Tirzepatide represents the first approved dual incretin receptor agonist — a class called "twincretins." By targeting both GIP and GLP-1 receptors simultaneously, it achieves synergistic effects on insulin secretion, glucagon suppression, gastric emptying, and appetite that exceed what either pathway alone can produce.
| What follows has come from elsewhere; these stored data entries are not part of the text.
(* ===== verification/Safety.v ===== *)
(** * What a call of a processor does to the engine around it

    Whatever the state of a processor and the answers of the file system, a call of it
    that meets no undefined behaviour in a handler meets none at all, and of the bus it
    changes only the dead-letter queue and, for a batch processor told to drop, the front
    of the batch queue.  [upholds] is the triple the calls are proved with, [solve_upholds]
    follows a body to its operations. *)

From S2P Require Import Prelude Event Spsc Dlq Metrics EventBus Storage Handlers Output Dedup.
From S2P Require Import Processor Transactional Batch.

(** ** Calls that keep a property of the world, whether they return or throw *)

Section Upholds.
Context {S : Type} (P : PWorld S -> Prop).
Implicit Types w : PWorld S.

Definition upholds {A} (m : M S A) : Prop := forall w, P w -> (m w).1 <> UB /\ P (m w).2.

Lemma upholds_ret {A} (a : A) : upholds (mret a).
Proof. by intros w Hw. Qed.

Lemma upholds_bind {A B} (m : M S A) (k : A -> M S B) :
  upholds m -> (forall a, upholds (k a)) -> upholds (m ≫= k).
Proof.
  intros Hm Hk w Hw. rewrite bindE. destruct (Hm w Hw) as [Hub Hw']. destruct (m w) as [[a| |] w']; [|done..].
  by apply Hk.
Qed.

(** Foreign code: what it answered is known to what follows. *)
Lemma upholds_lift {A B} (o : outcome A) (k : A -> M S B) :
  o <> UB -> (forall a, o = Ret a -> upholds (k a)) -> upholds (lift o ≫= k).
Proof. intros Ho Hk w Hw. rewrite bindE. cbn [lift]. destruct o; [by apply Hk|done|done]. Qed.

Lemma upholds_get {B} (k : PWorld S -> M S B) :
  (forall w, P w -> (k w w).1 <> UB /\ P (k w w).2) -> upholds (get ≫= k).
Proof. intros Hk w Hw. rewrite bindE. cbn [get]. by apply Hk. Qed.

Lemma upholds_get_any {B} (k : PWorld S -> M S B) : (forall w, upholds (k w)) -> upholds (get ≫= k).
Proof. intros Hk. apply upholds_get. intros w Hw. by apply Hk. Qed.

Lemma upholds_update (f : PWorld S -> PWorld S) : (forall w, P w -> P (f w)) -> upholds (update f).
Proof. intros Hf w Hw. split; [done|]. by apply Hf. Qed.

End Upholds.

Create HintDb upholds discriminated.
#[export] Hint Constants Opaque : upholds.
#[export] Hint Resolve upholds_ret : upholds.

(** Follow a translated body to the operations it is made of. *)
Ltac solve_upholds :=
  repeat (intros; lazymatch goal with
    | |- upholds _ (mbind _ (lift _)) => apply upholds_lift
    | |- upholds _ (mbind _ get) => apply upholds_get_any
    | |- upholds _ (mbind _ _) => apply upholds_bind
    | |- upholds _ (if _ then _ else _) => case_match
    | |- upholds _ _ => solve [eauto with upholds]
    end).

Module Safety.

(** ** Handlers *)

(** A handler whose rule check and handling are defined on what its [validate] lets pass. *)
Definition guarded (h : Handlers.EventHandler) (e : Event) : Prop :=
  Handlers.validate h e <> UB /\
  forall v, Handlers.validate h e = Ret v -> Handlers.valid v = true ->
    Handlers.checkRules h e <> UB /\ Handlers.handle h e <> UB.

Definition tame (reg : Handlers.registry) : Prop :=
  forall topic e, guarded (Handlers.getOrDefault topic reg) e.

Lemma default_validate_defined topic e :
  Handlers.validate (Handlers.getOrDefault topic (Handlers.registerDefaultHandlers [])) e <> UB.
Proof.
  unfold Handlers.getOrDefault. destruct (Handlers.getHandler topic _) as [g|] eqn:E; [|done].
  apply Handlers.getHandler_longest in E as (p & Hin & _).
  repeat (apply elem_of_cons in Hin as [[= _ ->]|Hin]; [done|]). by apply not_elem_of_nil in Hin.
Qed.

(** The handlers [main] registers. *)
Lemma defaults_tame : tame (Handlers.registerDefaultHandlers []).
Proof.
  intros topic e. split; [apply default_validate_defined|]. intros v Hv Hok.
  destruct (Handlers.builtin_handlers_guarded topic e v Hv Hok) as (r & hr & -> & ->). done.
Qed.

(** ** The bus within its frame *)

Section Within.
Context {S : Type} (reg : Handlers.registry)
  (handle_at : Handlers.EventHandler -> Z -> Event -> outcome Handlers.HandleResult)
  (others : Output.Stream (S := S) -> Output.Stream (S := S)).
Context (a : EventBus.Abs) (h : Heap) (may_drop : Prop).
Implicit Types w : PWorld S.

(** The buckets hold events their handler is defined on. *)
Definition buckets_ok w : Prop := forall t b, buckets_ (batch w) !! t = Some b ->
  Forall (fun e => Handlers.handle (Handlers.getOrDefault t reg) e <> UB) (events b).

(** The queues are those of [a], less some events from the front of the batch queue, every one of which
    was counted by the dead-letter queue. *)
Definition within w : Prop :=
  buckets_ok w /\ EventBus.heap (bw w) = h /\
  exists gone bt n, EventBus.a_bt a = gone ++ bt /\ (gone <> [] -> may_drop) /\
    EventBus.a_dropped a + zlen gone <= n /\
    EventBus.sim (bw w) (EventBus.mkAbs (EventBus.a_rt a) (EventBus.a_tx a) bt n).

Lemma within_same w w' :
  batch w' = batch w -> EventBus.heap (bw w') = EventBus.heap (bw w) -> EventBus.bus (bw w') = EventBus.bus (bw w) ->
  within w -> within w'.
Proof.
  intros Hb Hh Hbus (Hk & Hheap & gone & bt & n & H1 & H2 & H3 & Hs). unfold within, buckets_ok. rewrite Hb, Hh.
  split; [done|]. split; [done|]. exists gone, bt, n. do 3 (split; [done|]). by eapply EventBus.sim_same.
Qed.

Lemma within_push_dlq e : upholds within (push_dlq e).
Proof.
  apply upholds_update. intros w (Hk & Hh & gone & bt & n & H1 & H2 & H3 & Hs).
  destruct (has_dlq w); [|split; [done|split; [done|by exists gone, bt, n]]].
  split; [done|]. split; [done|]. exists gone, bt, (n + 1). do 2 (split; [done|]). split; [lia|].
  destruct Hs as [Hr Ht Hb Hp Hd Hl]. split; try done. cbn in *. unfold add64. by rewrite Hd, wrap_add_l.
Qed.

Lemma within_store ok e : upholds within (store ok e).
Proof.
  intros w Hw. unfold store. destruct (storage_ w) as [s|]; [|done].
  assert (Hub : (StorageEngine.storeEvent ok e s).1 <> UB).
  { unfold StorageEngine.storeEvent. by repeat case_match. }
  destruct (StorageEngine.storeEvent ok e s) as [o s']. split; [done|]. by eapply within_same; [..|exact Hw].
Qed.

Lemma within_touch name i : upholds within (touch name i).
Proof.
  intros w Hw. destruct (touch_rest name i w) as [b Hb]. pose proof (touch_metrics name i w) as (_ & _ & H1 & H2).
  rewrite Hb in *. cbn in *. split; [done|]. by eapply within_same; [..|exact Hw].
Qed.

Lemma within_alert level message i e : upholds within (Realtime.emitAlert level message i e).
Proof.
  intros w Hw. unfold Realtime.emitAlert. destruct (alert_handler_ (rt w)); [|done].
  destruct (Handlers.onAlert _ _ _) as [threw seen]. split; [by destruct threw|]. by eapply within_same; [..|exact Hw].
Qed.

Lemma within_update f :
  (forall w, batch (f w) = batch w /\ EventBus.heap (bw (f w)) = EventBus.heap (bw w) /\
             EventBus.bus (bw (f w)) = EventBus.bus (bw w)) -> upholds within (update f).
Proof. intros Hf. apply upholds_update. intros w Hw. destruct (Hf w) as (H1 & H2 & H3). by eapply within_same. Qed.

Lemma within_metric name f : upholds within (update (set_metrics name f)).
Proof. by apply within_update. Qed.
Lemma within_notify_dropped name reason e : upholds within (notify_dropped others name reason e).
Proof. apply within_update. intros w. by destruct (Output.notifyDropped _ _ _ _ _ _). Qed.
Lemma within_notify_processed name e : upholds within (notify_processed others name e).
Proof. apply within_update. intros w. by destruct (Output.notifyProcessed _ _ _ _ _). Qed.
Lemma within_flush : upholds within flush_storage.
Proof. by apply within_update. Qed.

#[local] Hint Resolve within_push_dlq within_store within_touch within_alert within_metric within_notify_dropped
  within_notify_processed within_flush : upholds.

Lemma within_drop name reason e : upholds within (drop_event others name reason e).
Proof. unfold drop_event, count_dropped. solve_upholds. Qed.

#[local] Hint Resolve within_drop : upholds.

(** ** The processors *)

Context (reg_tame : tame reg).
Context (handle_at_defined : forall hd k e, Handlers.handle hd e <> UB -> handle_at hd k e <> UB).

Lemma realtime_within i e : upholds within (Realtime.process reg others i e).
Proof using reg_tame.
  destruct (reg_tame (topic e) e) as [Hv Hg].
  assert (Hfin : upholds within (Realtime.finish others i e)).
  { unfold Realtime.finish, count_dropped. solve_upholds. }
  unfold Realtime.process. apply upholds_bind; [apply within_metric|]. intros _.
  apply upholds_lift; [done|]. intros v Hval. destruct (Handlers.valid v) eqn:Ev; cbn [negb]; [|apply within_drop].
  destruct (Hg v Hval Ev) as [Hr Hh].
  apply upholds_lift; [done|]. intros r _. destruct (Handlers.valid r); cbn [negb]; [|apply within_drop].
  apply upholds_lift; [done|]. intros result _. unfold count_processed.
  destruct (Handlers.r_outcome result); solve_upholds.
Qed.

Lemma retry_defined hd e n k : Handlers.handle hd e <> UB -> Transactional.retry handle_at hd e n k <> UB.
Proof using handle_at_defined.
  intros Hd. revert k. induction n as [|n IH]; intros k; [done|]. cbn [Transactional.retry].
  pose proof (handle_at_defined hd k e Hd). destruct (handle_at hd k e) as [r| |]; [|done..]. cbn [mbind outcome_bind].
  destruct (_ || _); [done|apply IH].
Qed.

Lemma commit_within i e : upholds within (Transactional.commit others i e).
Proof.
  unfold Transactional.commit, count_processed.
  assert (Hl : upholds within (update (fun w => if 0 <? dequeue_time_ns e
     then with_txn (Transactional.record_latency (sub64 (latency_now_ns i) (dequeue_time_ns e)) (txn w)) w else w)))
    by (apply within_update; intros w; by destruct (0 <? dequeue_time_ns e)).
  assert (Hi : upholds within (update (fun w => with_txn (Transactional.set_dedup
     (Dedup.insert (id (header e)) (wall_ms i) (dedup_table_ (txn w))).2 (last_cleanup_ms_ (txn w)) (txn w)) w)))
    by (by apply within_update).
  solve_upholds.
Qed.

Lemma transactional_within i e : upholds within (Transactional.process reg handle_at others i e).
Proof using reg_tame handle_at_defined.
  destruct (reg_tame (topic e) e) as [Hv Hg]. pose proof commit_within as Hcommit.
  assert (Hclean : upholds within (Transactional.cleanup_if_due i)).
  { apply within_update. intros w. cbv zeta. by destruct (Transactional.cleanup_due _ _). }
  unfold Transactional.process. apply upholds_bind; [apply within_metric|]. intros _.
  apply upholds_get_any. intros w. destruct (paused_ (txn w)); [apply within_drop|].
  destruct (Dedup.is_duplicate _ _ _); [apply upholds_ret|]. apply upholds_bind; [done|]. intros _.
  apply upholds_lift; [done|]. intros v Hval. destruct (Handlers.valid v) eqn:Ev; cbn [negb]; [|apply within_drop].
  destruct (Hg v Hval Ev) as [Hr Hh].
  apply upholds_lift; [done|]. intros r _. destruct (Handlers.valid r); cbn [negb]; [|apply within_drop].
  apply upholds_lift; [by apply retry_defined|]. intros [|] _; [apply Hcommit|apply within_drop].
Qed.

Lemma flush_loop_within i t evts n :
  Forall (fun e => Handlers.handle (Handlers.getOrDefault t reg) e <> UB) evts ->
  upholds within (Batch.flush_loop others i (Handlers.getOrDefault t reg) evts n).
Proof.
  intros Hev. revert n. induction Hev as [|e evts He Hev IH]; intros n; [apply upholds_ret|]. cbn [Batch.flush_loop].
  apply upholds_lift; [done|]. intros r _. destruct (_ || _); solve_upholds.
Qed.

Lemma within_bucket t f :
  (forall b, Forall (fun e => Handlers.handle (Handlers.getOrDefault t reg) e <> UB) (events b) ->
     Forall (fun e => Handlers.handle (Handlers.getOrDefault t reg) e <> UB) (events (f b))) ->
  upholds within (update (fun w => Batch.set_bucket t (f (Batch.bucket_of t w)) w)).
Proof.
  intros Hf. apply upholds_update. intros w (Hk & Hh & gone & bt & n & H1 & H2 & H3 & Hs).
  split; [|split; [done|]; exists gone, bt, n; by destruct Hs]. intros t' b. cbn [buckets_ batch Batch.set_bucket with_batch].
  destruct (decide (t' = t)) as [->|Hne].
  - rewrite lookup_insert_eq. intros [= <-]. apply Hf. unfold Batch.bucket_of.
    destruct (buckets_ (batch w) !! t) as [b|] eqn:E; cbn; [by eapply Hk|constructor].
  - rewrite lookup_insert_ne by done. apply Hk.
Qed.

Lemma flush_bucket_within i t : upholds within (Batch.flushBucketLocked reg others i t).
Proof.
  unfold Batch.flushBucketLocked. apply upholds_get. intros w Hw.
  assert (Hev : Forall (fun e => Handlers.handle (Handlers.getOrDefault t reg) e <> UB) (events (Batch.bucket_of t w))).
  { unfold Batch.bucket_of. destruct (buckets_ (batch w) !! t) as [b|] eqn:E; cbn; [|constructor].
    destruct Hw as [Hk _]. by eapply Hk. }
  destruct (events (Batch.bucket_of t w)) as [|e evts]; [done|]. revert w Hw Hev. intros w Hw Hev.
  refine (upholds_bind within _ _ (flush_loop_within i t (e :: evts) 0 Hev) _ w Hw). intros _.
  apply upholds_bind; [apply within_flush|]. intros _.
  by apply (within_bucket t (fun b => mkTopicBucket [] (last_flush_time b))).
Qed.

(** [dropBatchFromQueue]. *)
Lemma drop_queue_within : may_drop -> upholds within Batch.drop_queue.
Proof.
  intros Hmay w (Hk & Hh & gone & bt & n & H1 & H2 & H3 & Hs). unfold Batch.drop_queue.
  destruct (has_bus (batch w)); [|split; [done|]; split; [done|]; split; [done|]; by exists gone, bt, n].
  destruct (EventBus.drop_sim EventBus.BATCHQ _ _ Hs) as (k & b & -> & _ & Hs' & Hh'). split; [done|].
  split; [done|]. split; [cbn; by rewrite Hh'|]. exists (gone ++ take 64 bt), (drop 64 bt), (n + zlen (take 64 bt)).
  split; [by rewrite <- app_assoc, take_drop|]. split; [done|]. split; [rewrite zlen_app; lia|exact Hs'].
Qed.

Lemma batch_within i e : may_drop -> upholds within (Batch.process reg others i e).
Proof using reg_tame.
  intros Hmay. destruct (reg_tame (topic e) e) as [Hv Hg]. pose proof (drop_queue_within Hmay) as Hdrop.
  unfold Batch.process, count_dropped. apply upholds_bind; [apply within_metric|]. intros _.
  apply upholds_get_any. intros w. destruct (drop_events_ (batch w)); [solve_upholds|].
  apply upholds_lift; [done|]. intros v Hval. destruct (Handlers.valid v) eqn:Ev; cbn [negb]; [|apply within_drop].
  destruct (Hg v Hval Ev) as [Hr Hh].
  apply upholds_lift; [done|]. intros r _. destruct (Handlers.valid r); cbn [negb]; [|apply within_drop].
  unfold Batch.bucket_event, count_processed. apply upholds_bind.
  { apply (within_bucket (topic e) (fun b => mkTopicBucket (events b ++ [e]) (last_flush_time b))).
    intros b Hb. apply Forall_app. split; [done|]. by constructor. }
  intros _. apply upholds_bind; [apply within_metric|]. intros _. apply upholds_get_any. intros w1.
  assert (Ht : upholds within (update (fun w => Batch.set_bucket (topic e)
    (mkTopicBucket (events (Batch.bucket_of (topic e) w)) (steady_ns i)) w))).
  { by apply (within_bucket (topic e) (fun b => mkTopicBucket (events b) (steady_ns i))). }
  pose proof (flush_bucket_within i (topic e)) as Hflush.
  destruct (_ =? 0); [solve_upholds|]. destruct (_ <=? _); solve_upholds.
Qed.

(** The [stop] of the three. *)
Lemma stop_within i walk : upholds within (Batch.stop reg others i walk).
Proof.
  assert (Heach : forall ts, upholds within (Batch.flush_each reg others i ts)).
  { induction ts as [|t ts IH]; cbn [Batch.flush_each]; [apply upholds_ret|].
    apply upholds_bind; [apply flush_bucket_within|done]. }
  unfold Batch.stop. apply upholds_get_any. intros w. apply upholds_bind; [apply Heach|]. intros _. apply within_flush.
Qed.

End Within.
End Safety.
Mechanism: Dual Incretin Action

GLP-1 receptor activation (shared with semaglutide):

• Suppresses appetite via hypothalamic signaling
• Slows gastric emptying
• Stimulates glucose-dependent insulin release
• Suppresses glucagon

GIP receptor activation (unique to tirzepatide):

• Potentiates insulin secretion synergistically with GLP-1
• Acts on adipose tissue to improve fat metabolism
• May reduce GLP-1-associated nausea (GIP has opposing effects on the nausea center)
• Improves lipid metabolism and adiponectin levels

The combination produces weight loss superior to GLP-1 monotherapy at equivalent tolerability.

Clinical Trial Highlights

| Trial | Comparator | Weight Loss (Tirzepatide 15mg) | |-------|-----------|-------------------------------| | SURMOUNT-1 | Placebo | −22.5% body weight | | SURMOUNT-5 | Semaglutide 2.4mg | ~47% more weight loss | | SURPASS-2 | Semaglutide 1mg | −5.5% additional HbA1c reduction |

Titration Protocol

Standard titration to minimize GI side effects:

• Weeks 1–4: 2.5mg/week
• Weeks 5–8: 5mg/week
• Weeks 9–12: 7.5mg/week (maintenance for many)
• Weeks 13–16: 10mg/week (optional escalation)
• Weeks 17–20: 12.5mg/week
• Week 21+: 15mg/week (max dose)

Slower titration (doubling time every 8 weeks instead of 4) significantly reduces GI side effects.

vs. Semaglutide

Tirzepatide consistently outperforms semaglutide in head-to-head trials for both weight loss and glycemic control. The GIP component is believed responsible for the additional efficacy. Tolerability is similar between the two; some users report less nausea with tirzepatide due to GIP's partial anti-emetic effects.